Chester Himes is usually known, if he is known at all, as the author of a series of Harlem-based crime novels featuring Grave Digger Jones and Coffin Ed Johnson, African American cops who have one foot on each side of the imaginary “thin blue line” that is supposed to separate order from anarchy and, as an ineradicably racist society sees it, justice from jungle. In his thoroughly researched and deeply felt biographical and critical study—one senses throughout that the author and his subject are kindred spirits—James Sallis establishes the substantial artistic and cultural value of these novels, which not only earn Himes a place in the company of Dashiell Hammett, Raymond Chandler, and James M. Cain as a master of the hard- boiled style and existential fable but add a literal and vital African American blackness to a noir tradition that has been for the most part short-sightedly color-blind.
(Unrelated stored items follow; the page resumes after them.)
Lemma dispatch_bound_for_each (l : list FileKind)
    (body : FileKind -> M (DSt E) unit) :
  (forall k', dispatch_bound (E := E) k (if FileKind_eqb k k' then 1 else 0)
                             (if FileKind_eqb k k' then 1 else 0) (body k')) ->
  dispatch_bound (E := E) k (occurrences k l) (occurrences k l) (for_each l body).
Proof.
  intros Hb. induction l as [|k' l IH]; simpl.
  - apply dispatch_bound_ret.
  - unfold occurrences in *. simpl.
    eapply dispatch_bound_weaken;
      [| | apply dispatch_bound_bind; [apply (Hb k') | intros _; exact IH]];
      destruct (FileKind_eqb k k'); simpl; lia.
Qed.

End DispatchBound.

Lemma records_add_summary k s e :
  records_of_kind k (add_summary_result s e) = records_of_kind k e.
Proof. destruct k; reflexivity. Qed.

Lemma records_add_math k sev m e :
  records_of_kind k (add_math_differences sev m e)
  = records_of_kind k e + (if FileKind_eqb k (MathFile m) then 1 else 0).
Proof.
  destruct k as [m'| |t]; simpl; try lia.
  rewrite filter_app, length_app. simpl.
  destruct (MathKind_eqb m' m); simpl; lia.
Qed.

Lemma records_add_table k sev e :
  records_of_kind k (add_table_differences sev e)
  = records_of_kind k e + (if FileKind_eqb k TableFile then 1 else 0).
Proof.
  destruct k as [m'| |t]; simpl; try lia.
  rewrite length_app. simpl. lia.
Qed.

Lemma records_add_text k o t e :
  records_of_kind k (add_text_differences o t e)
  = records_of_kind k e + (if FileKind_eqb k (TextFile t) then 1 else 0).
Proof.
  destruct k as [m'| |t']; simpl; try lia.
  rewrite filter_app, length_app. simpl.
  destruct (TextKind_eqb t' t); simpl; lia.
Qed.

Lemma both_files_exist_silent (E : Ext) a b f :
  silent (E := E) (both_files_exist a b f).
Proof. unfold both_files_exist. repeat silent_step. Qed.

Lemma diff_text_files_silent (E : Ext) a b d :
  silent (E := E) (diff_text_files a b d).
Proof. unfold diff_text_files. repeat silent_step. Qed.

Lemma diff_block_bound (E : Ext) (k : FileKind) td d1 d2 out (k' : FileKind) :
  dispatch_bound (E := E) k (if FileKind_eqb k k' then 1 else 0)
                   (if FileKind_eqb k k' then 1 else 0)
                   (diff_block (E := E) td d1 d2 out k').
Proof.
  set (n := if FileKind_eqb k k' then 1 else 0).
  destruct k' as [m| |t]; unfold diff_block, math_block, table_block, text_block.
  - eapply dispatch_bound_weaken with (nc := 0 + (n + (0 + 0))) (nr := 0 + (0 + (0 + n)));
      [lia | lia |].
    apply dispatch_bound_bind;
      [apply dispatch_bound_silent, both_files_exist_silent|].
    intros b. apply dispatch_bound_if.
    + apply dispatch_bound_bind; [apply dispatch_bound_diff_call|intros _].
      apply dispatch_bound_bind;
        [apply dispatch_bound_silent, silent_call|intros sev].
      apply dispatch_bound_update; [reflexivity|].
      intros e. rewrite records_add_math. subst n. lia.
    + eapply dispatch_bound_weaken; [| |apply dispatch_bound_ret]; lia.
  - eapply dispatch_bound_weaken with (nc := 0 + (n + (0 + 0))) (nr := 0 + (0 + (0 + n)));
      [lia | lia |].
    apply dispatch_bound_bind;
      [apply dispatch_bound_silent, both_files_exist_silent|].
    intros b. apply dispatch_bound_if.
    + apply dispatch_bound_bind; [apply dispatch_bound_diff_call|intros _].
      apply dispatch_bound_bind;
        [apply dispatch_bound_silent, silent_call|intros sev].
      apply dispatch_bound_update; [reflexivity|].
      intros e. rewrite records_add_table. subst n. lia.
    + eapply dispatch_bound_weaken; [| |apply dispatch_bound_ret]; lia.
  - eapply dispatch_bound_weaken with (nc := 0 + (n + (0 + 0))) (nr := 0 + (0 + (0 + n)));
      [lia | lia |].
    apply dispatch_bound_bind;
      [apply dispatch_bound_silent, both_files_exist_silent|].
    intros b. apply dispatch_bound_if.
    + apply dispatch_bound_bind; [apply dispatch_bound_diff_call|intros _].
      apply dispatch_bound_bind;
        [apply dispatch_bound_silent, diff_text_files_silent|intros o].
      apply dispatch_bound_update; [reflexivity|].
      intros e. rewrite records_add_text. subst n. lia.
    + eapply dispatch_bound_weaken; [| |apply dispatch_bound_ret]; lia.
Qed.

(** The dispatcher is its sixteen blocks, one per kind, in order. *)
Lemma for_each_app {S A} (l1 l2 : list A) (body : A -> M S unit) (s : S) :
  for_each (l1 ++ l2) body s = bind (for_each l1 body) (fun _ => for_each l2 body) s.
Proof.
  revert s. induction l1 as [|x l1 IH]; intros s; simpl.
  - reflexivity.
  - rewrite bind_assoc. apply bind_ext. intros _ s'. apply IH.
Qed.

Lemma dispatch_diffs_blocks (E : Ext) td d1 d2 out (es : DSt E) :
  dispatch_diffs td d1 d2 out es = for_each all_kinds (diff_block td d1 d2 out) es.
Proof.
  unfold dispatch_diffs, all_kinds.
  rewrite for_each_app. apply bind_ext. intros _ s1.
  rewrite for_each_app. simpl for_each at 2.
  rewrite bind_assoc. apply bind_ext. intros _ s2.
  unfold ret at 1. unfold bind at 1. reflexivity.
Qed.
This renewed appreciation of his late works is set in the context of a rediscovery of earlier works that confirm Himes’s lifelong serious literary claims and ambitions. Sallis meticulously traces Himes’s artistic versatility and development—his characteristic blend of violence and comedy, for example, and his move from realism to an exaggerated stylization necessary to capture his vision of an irrational and unjust world—even as he outlines a basic unity in Himes’s work, seen in a recurrent focus on explosive violence, alienation, self-hatred, and...
(The entire section is 409 words.)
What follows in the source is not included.